REVIEW: Days of Wine and Roses
The ghost of Jack Lemmon has appeared twice on Broadway this season. First In Some Like It Hot, the adaptation of the 1959 film starring Lemmon, Tony Curtis and Marilyn Monroe which closed at the end of the year (and recently won a Grammy). Now in Days of Wine and Roses, a teleplay that became a 1962 film and earned Oscar nominations for Lemmon and Lee Remick. The latter, now a musical at Studio 54 in a limited engagement starring Kelli O’Hara and Brian D’Arcy James, may earn Tony nominations for its stars, but unlike the former, this musical is in no way a comedy.
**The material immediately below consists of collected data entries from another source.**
(** * Free monoidal categories: diagrams, interchange and normal forms

    A shallow embedding of [discopy/moncat.py]: types ([Ty]) as lists of
    objects, diagrams as a domain, a codomain, a list of boxes and a list of
    integer offsets, the validating constructor, composition, tensor,
    dagger, the interchange rewrite, the normalisation procedure, slicing
    and depth, and monoidal functors with the flattening functor.

    Python integers are [Z]; Python exceptions are the constructors of
    [error], threaded through the [result] monad. *)

From Stdlib Require Import String.
From Stdlib Require Import List ZArith Bool Lia Permutation.
Import ListNotations.
Local Open Scope Z_scope.

Set Warnings "-register-all".

(* ================================================================= *)
(** ** Objects and types *)

(** Modelled from the spec: [cat.Ob] is defined in [discopy/cat.py], which
    is not part of the sources at hand.  An atomic object is a name, and
    equality is equality of names. *)
Record Ob : Set := mkOb { name : string }.

Definition Ob_eqb (a b : Ob) : bool := String.eqb (name a) (name b).

(** [Ty]: a type is the list [objects] of its atomic objects. *)
Definition Ty : Set := list Ob.

(** [Ty.__eq__]: types are equal when their lists of objects are. *)
Fixpoint Ty_eqb (s t : Ty) : bool :=
  match s, t with
  | [], [] => true
  | a :: s', b :: t' => Ob_eqb a b && Ty_eqb s' t'
  | _, _ => false
  end.

(** [Ty.__len__] *)
Definition len {A : Type} (l : list A) : Z := Z.of_nat (List.length l).

(** [Ty.__matmul__] and [Ty.__add__] are concatenation of the object lists;
    [Ty.__pow__] iterates it ([sum(n * (self,), Ty())]). *)
Definition Ty_tensor (s t : Ty) : Ty := s ++ t.

Fixpoint Ty_sum (ts : list Ty) (start : Ty) : Ty :=
  match ts with
  | [] => start
  | t :: ts' => Ty_sum ts' (Ty_tensor start t)
  end.

Definition Ty_pow (t : Ty) (n : Z) : Ty := Ty_sum (repeat t (Z.to_nat n)) [].

(* ================================================================= *)
(** ** Python slices *)

(** The bound of a slice of a sequence of length [n]: a negative bound
    counts from the end, and every bound is clamped to [0 .. n]. *)
Definition clamp (n i : Z) : Z :=
  if i <? 0 then Z.max (i + n) 0 else Z.min i n.

(** [l[lo:hi]], where [None] stands for an omitted bound. *)
Definition slice {A : Type} (l : list A) (lo hi : option Z) : list A :=
  let n := len l in
  let a := match lo with None => 0 | Some i => clamp n i end in
  let b := match hi with None => n | Some j => clamp n j end in
  firstn (Z.to_nat (b - a)) (skipn (Z.to_nat a) l).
Days of Wine and Roses is the harrowing story of a couple trapped in alcohol addiction. Joe Clay is a PR executive in the Mad Men era of suits, cigarettes, and heavy drinking; Kirsten Arnesen is the boss’s secretary who succumbs to Joe’s romantic overtures and to the lure of liquor. Initially the liquor is liberating, but then they struggle to free its grip and become increasingly insular, essentially a third party in their marriage. Not fun stuff.
This production, staged by Michael Greif, with music and lyrics by Adam Guettel and book by Craig Lucas, hews very close to the original, with large swaths of the script taken verbatim from the movie. It relies on the acting and singing prowess of the two stars. James, a Broadway veteran most recently seen as the Baker in Into the Woods, has a strong presence, both masculine and sensitive, worthy of Lemmon.
O’Hara is a Broadway treasure, with seven Tony nominations (and one win, for The King and I) and a supernal soprano voice. This role takes her into a far darker place than any of her others. With a blonde wig that recalls Remick, she personifies the 1960-ish woman trying to reconcile being a mother and housewife with the curse of alcoholism. While Joe comes to see it as a disease, Kirsten, influenced by her taciturn father, is convinced you just have to tough it out. Denial turns to tragedy as she loses her daughter in the process.
James and O’Hara have been friends for years (going back to Sweet Smell of Success in 2002), and their chemistry makes them totally credible as a couple. In their fun-loving early days, they dance together a la Astaire and Rogers, but the fun doesn’t last. Guettel’s score has some jazzy and juicy moments but few memorable melodies. It has an operatic quality, which makes O’Hara’s numbers seem like arias.
Guettel (the grandson of Richard Rodgers and son of Mary Rodgers) and Lucas worked together on The Light in the Piazza (which gave O’Hara her breakthrough Broadway role in 2005). Days of Wine and Roses, more than anything, is a showcase for her extraordinary talent. Of the show’s 18 numbers, she has 14, seven of them solos. Like her eight-year-old daughter, affectingly played Tabitha Lawing, you’ll never forget her as she leaves.